Cell cycle-dependent regulation of Ca2+ in young and senescent WI-38 cells.

During the in vitro senescence of the normal human diploid cell line WI-38, there is a loss of ability to initiate DNA synthesis in response to mitogens. This loss of replicative capacity is reflected in an increasing average length of G1 and a decreasing fraction of cells in the rapidly proliferating pool. Calcium ion (Ca2+) has been shown to be important for progression through the cell cycle and we have measured two processes which contribute to the regulation of intracellular Ca2+ in the early, mid, and late G1 phase of the cell cycle. Basal intracellular Ca2+ concentrations in quiescent cells as well as initial transient mobilization of Ca2+ stores following mitogenic stimulation by growth factors were equivalent in young and senescent cells.
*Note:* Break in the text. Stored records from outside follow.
(** The reference environment with a network that answers every request
    with [body]. *)
Definition serving (body : string) : Externals :=
  {| md5_hexdigest := MD5.hexdigest;
     diff_rows := Sdiff.count;
     gunzip := fun _ => "";
     urlopen := fun _ _ _ => Some body;
     json_loads := Json.loads;
     json_dumps := Json.dumps;
     delegator_run := prints "";
     ansi_c_quoting := true |}.

(** An entry with a url and inline contents, nothing on disk. *)
Definition remote_entry : DataFile :=
  mkDataFile DataFileCls (Some "http://host/files/a.txt") (Some "inline") None None 0
             (PathStr "/data/a.txt").

(** A catalogue whose descriptor names a type that [DATA_TYPES] lacks. *)
Definition bam_catalogue : Data :=
  mkData "/data" None None ∅
         [("b", JDict [("path", JStr "/data/a.bam"); ("type", JStr "bam")])].

(** ** Deprecated entry points of the harness *)

Section Deprecated.
Context (X : Externals).

(** [CromwellHarness.__call__] *)
Definition CromwellHarness_call (self : CromwellHarness) (wdl_script workflow_name : string)
    (inputs expected : list (string * value)) (kw : kwargs) : M unit :=
  _deprecated "__call__" (run_workflow X self wdl_script workflow_name inputs expected kw).

(** [CromwellHarness.run_workflow_in_tempdir]: the call of [self] passes
    [execution_dir=tmpdir] besides the caller's keyword arguments, and is
    refused when these hold an [execution_dir] already. *)
Definition run_workflow_in_tempdir (self : CromwellHarness) (wdl_script workflow_name : string)
    (inputs expected : list (string * value)) (kw : kwargs) : M unit :=
  _deprecated "run_workflow_in_tempdir"
    (tempdir (fun tmpdir =>
       match execution_dir kw with
       | Some _ =>
           raise (TypeError "got multiple values for keyword argument 'execution_dir'")
       | None =>
           CromwellHarness_call self wdl_script workflow_name inputs expected
             (mkKwargs (Some tmpdir) (inputs_file kw) (imports_file kw) (java_args kw)
                       (cromwell_args kw))
       end)).

End Deprecated.

(** A method that leaves the working directory where it was, whatever it
    returns or raises. *)
Definition keeps_cwd {A} (m : M A) : Prop := forall w, cwd (m w).2 = cwd w.

(** ** Values with data files inside, path components *)

(** What [json.dump(obj, default=str)] writes for a value all of whose
    data files are on disk: [str] of a [DataFile] is its path
    ([DataFile.__str__]). *)
Fixpoint resolved (v : value) : json :=
  match v with
  | VJson j => j
  | VFile f => JStr (target (_path f))
  | VList items => JList (map resolved items)
  | VDict kv => JDict (map (fun e => (e.1, resolved e.2)) kv)
  end.

(** Every data file inside the value has a string path that holds a
    file. *)
Fixpoint ready_deep (w : world) (v : value) : Prop :=
  match v with
  | VJson _ => True
  | VFile f => exists p, _path f = PathStr p /\ is_Some (files w !! p)
  | VList items =>
      (fix go (l : list value) : Prop :=
         match l with
         | [] => True
         | x :: xs => ready_deep w x /\ go xs
         end) items
  | VDict kv =>
      (fix go (l : list (string * value)) : Prop :=
         match l with
         | [] => True
         | (_, x) :: xs => ready_deep w x /\ go xs
         end) kv
  end.

(** A path component that is a name: not empty, not [.] or [..], and
    without a slash. *)
Definition plain (c : string) : Prop :=
  c <> "" /\ c <> "." /\ c <> ".." /\ no_char "/" c = true.

(** A harness with one import directory, and a call that supplies an
    imports archive. *)
Definition harness1 : CromwellHarness :=
  mkHarness "/usr/bin/java" "cromwell.jar" "/proj" (Some ["/proj/lib"]).
Definition kwargs1 : kwargs := mkKwargs None None (Some "/run/imports.zip") None None.

(** * Properties *)

Local Open Scope list_scope.

(** ** The definitions on small inputs *)

Example splitlines_mixed :
  Txt.splitlines ("a" +:+ Txt.chr Txt.CR +:+ Txt.chr Txt.LF +:+ Txt.chr Txt.LF +:+ "b" +:+ Txt.chr Txt.LF)
  = ["a"; ""; "b"].
Proof. reflexivity. Qed.

Example split_on_tab :
  Txt.split_on Txt.TAB ("1" +:+ Txt.chr Txt.TAB +:+ Txt.chr Txt.TAB +:+ "3") = ["1"; ""; "3"].
Proof. reflexivity. Qed.

Example text_lines_final_newline :
  Txt.text_lines ("a" +:+ Txt.chr Txt.LF +:+ "b" +:+ Txt.chr Txt.LF) = ["a"; "b"]
  /\ Txt.text_lines "" = [].
Proof. split; reflexivity. Qed.

Example normpath_dots :
  OsPath.normpath "/a/./b/../c//d" = "/a/c/d" /\ OsPath.normpath "a/../.." = ".."
  /\ OsPath.dirname "/a/b" = "/a" /\ OsPath.dirname "/a" = "/" /\ OsPath.dirname "a" = "".
Proof. repeat split; reflexivity. Qed.

Example sdiff_changed_line :
  Sdiff.count ("a" +:+ Txt.chr Txt.LF +:+ "x" +:+ Txt.chr Txt.LF)
              ("a" +:+ Txt.chr Txt.LF +:+ "y" +:+ Txt.chr Txt.LF) = 1%nat.
Proof. reflexivity. Qed.

Example sdiff_swapped_lines :
  Sdiff.count ("a" +:+ Txt.chr Txt.LF +:+ "b" +:+ Txt.chr Txt.LF)
              ("b" +:+ Txt.chr Txt.LF +:+ "a" +:+ Txt.chr Txt.LF) = 2%nat.
Proof. reflexivity. Qed.

Example symmetric_difference_changed_line :
  spec_symmetric_difference ("a" +:+ Txt.chr Txt.LF +:+ "x" +:+ Txt.chr Txt.LF)
                            ("a" +:+ Txt.chr Txt.LF +:+ "y" +:+ Txt.chr Txt.LF) = 2%nat.
Proof. vm_compute. reflexivity. Qed.

(** ** Running a method *)

Lemma bind_inr {A B} (m : M A) (k : A -> M B) (w w' : world) (a : A) :
  m w = (inr a, w') -> bind m k w = k a w'.
Proof. intros H. unfold bind. rewrite H. reflexivity. Qed.

Lemma bind_inl {A B} (m : M A) (k : A -> M B) (w w' : world) (e : exn) :
  m w = (inl e, w') -> bind m k w = (inl e, w').
Proof. intros H. unfold bind. rewrite H. reflexivity. Qed.

Lemma exists_in_file (w : world) (p d : string) :
  files w !! p = Some d -> OsPath.exists_in w p = true.
Proof.
  intros H. unfold OsPath.exists_in. rewrite H.
  rewrite bool_decide_eq_true_2 by eauto. reflexivity.
Qed.

Lemma exists_in_dir (w : world) (p : string) :
  p ∈ dirs w -> OsPath.exists_in w p = true.
Proof.
  intros H. unfold OsPath.exists_in.
  rewrite (bool_decide_eq_true_2 (p ∈ dirs w)) by exact H. apply orb_true_r.
Qed.

Lemma exists_in_false_file (w : world) (p : string) :
  OsPath.exists_in w p = false -> files w !! p = None.
Proof.
  unfold OsPath.exists_in. intros H. apply orb_false_elim in H as [H _].
  apply bool_decide_eq_false in H. destruct (files w !! p); [exfalso; eauto | reflexivity].
Qed.

(** ** Text *)

Lemma append_cons (c : ascii) (s t : string) : String c s +:+ t = String c (s +:+ t).
Proof. reflexivity. Qed.

Lemma append_nil_l (t : string) : "" +:+ t = t.
Proof. reflexivity. Qed.

Lemma append_nil_r (s : string) : s +:+ "" = s.
Proof.
  induction s as [| c s IH]; [reflexivity | ].
  rewrite append_cons, IH. reflexivity.
Qed.

Lemma append_assoc (s1 s2 s3 : string) : (s1 +:+ s2) +:+ s3 = s1 +:+ (s2 +:+ s3).
Proof.
  induction s1 as [| c s1 IH]; [reflexivity | ].
  rewrite !append_cons, IH. reflexivity.
Qed.

Lemma split_on_nonempty (sep : ascii) (s : string) : Txt.split_on sep s <> [].
Proof.
  destruct s as [| c s]; cbn; [discriminate | ].
  destruct (Ascii.eqb c sep); [discriminate | ].
  destruct (Txt.split_on sep s); discriminate.
Qed.

Lemma join_cons (sep p : string) (ps : list string) :
  ps <> [] -> Txt.join sep (p :: ps) = p +:+ sep +:+ Txt.join sep ps.
Proof. destruct ps; [congruence | reflexivity]. Qed.

(** Splitting loses nothing: joining the pieces gives the text back. *)
Lemma join_split_on (sep : ascii) (s : string) :
  Txt.join (Txt.chr sep) (Txt.split_on sep s) = s.
Proof.
  induction s as [| c s IH]; [reflexivity | ].
  cbn [Txt.split_on]. destruct (Ascii.eqb c sep) eqn:E.
  - apply Ascii.eqb_eq in E. subst c.
    rewrite join_cons by apply split_on_nonempty. rewrite IH. reflexivity.
  - pose proof (split_on_nonempty sep s) as Hne.
    destruct (Txt.split_on sep s) as [| l ls]; [congruence | ].
    destruct ls as [| l' ls].
    + cbn in IH |- *. subst l. reflexivity.
    + rewrite join_cons by discriminate. rewrite join_cons in IH by discriminate.
      rewrite append_cons, IH. reflexivity.
Qed.

Lemma split_on_inj (sep : ascii) (s1 s2 : string) :
  Txt.split_on sep s1 = Txt.split_on sep s2 -> s1 = s2.
Proof.
  intros H. rewrite <- (join_split_on sep s1), <- (join_split_on sep s2), H. reflexivity.
Qed.

Lemma no_char_app (c : ascii) (s1 s2 : string) :
  no_char c (s1 +:+ s2) = no_char c s1 && no_char c s2.
Proof.
  induction s1 as [| x s1 IH]; [reflexivity | ].
  rewrite append_cons. cbn [no_char]. rewrite IH. apply andb_assoc.
Qed.
(** ** C1: a value put in a wrapper is the value read back *)




(** Scenario 1 of the spec, and the other categories. *)
Example round_trip_of_42 :
  let s := AddressSpaceImpl t_int global_address_space in
  construct_from_value false (fun _ => without_default_constructor)
    (fun _ _ x => x) s 1%positive (integer 42) ∅
  ≫= convert_to_T false s 1%positive
  = ok (integer 42).
Proof. reflexivity. Qed.

Example round_trip_of_an_object :
  let s := AddressSpaceImpl (t_class "S") constant_address_space in
  construct_from_value true (fun _ => without_default_constructor)
    (fun _ _ x => x) s 1%positive (object "S" [integer 1; floating 2]) ∅
  ≫= convert_to_T true s 1%positive
  = ok (object "S" [integer 1; floating 2]).
Proof. reflexivity. Qed.
Definition step (σ : System) (e : Event) : System :=
  match e with
  | ChangeOdd file => park σ (handleOddChange_sync file (ui σ))
  | ChangeEven file => park σ (handleEvenChange_sync file (ui σ))
  | ClickMerge => if canMerge (ui σ) then park σ (mergePdfs_sync (ui σ)) else σ
  | Settle n =>
      match pending σ !! n with
      | Some t => {| ui := settle t (ui σ); pending := delete n (pending σ) |}
      | None => σ
      end
  end.

Definition boot : System := {| ui := initial; pending := [] |}.

Definition run (es : list Event) : System := fold_left step es boot.

End Component.

(** The number of merges that have been started and have not settled. *)
Definition inFlight (σ : System) : nat :=
  length (List.filter isMerging (pending σ)).

(** The flag and the parked continuations agree: [busy] is up exactly
    while one merge is in flight, and there is never a second one. *)
Definition consistent (σ : System) : Prop :=
  inFlight σ = if busy (ui σ) then 1 else 0.

(** The alternation of the specification (4.2, step 3), on the sources'
    pages themselves. *)
Fixpoint alternate {Page : Type} (A B : list Page) : list Page :=
  match A, B with
  | [], _ => B
  | _, [] => A
  | a :: A', b :: B' => a :: b :: alternate A' B'
  end.

(** The same alternation written the way the specification words it: for
    each index below the longer length, the first source's page if it has
    one, then the second's. *)
Definition alternation {Page : Type} (A B : list Page) : list Page :=
  flat_map (fun i => option_list (A !! i) ++ option_list (B !! i))
           (seq 0 (Nat.max (length A) (length B))).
Calmodulin levels in young, quiescent cells decreased 50% in the first 4-6 h after stimulation with fresh serum and then increased two- to fourfold immediately prior to entry into DNA synthesis. Senescent cells did not exhibit this cell cycle-dependent pattern and calmodulin levels remained generally constant throughout G1, sometimes increasing slightly, prior to S phase. These data suggest that perhaps the intracellular Ca2+ concentration is regulated differently in young and senescent cells. Indeed, the cell cycle regulation of calmodulin may be uncoupled from the cell cycle regulation of calmodulin mRNA. This difference could provide one mechanism for the failure of senescent cells to synthesize DNA following mitogenic stimulation.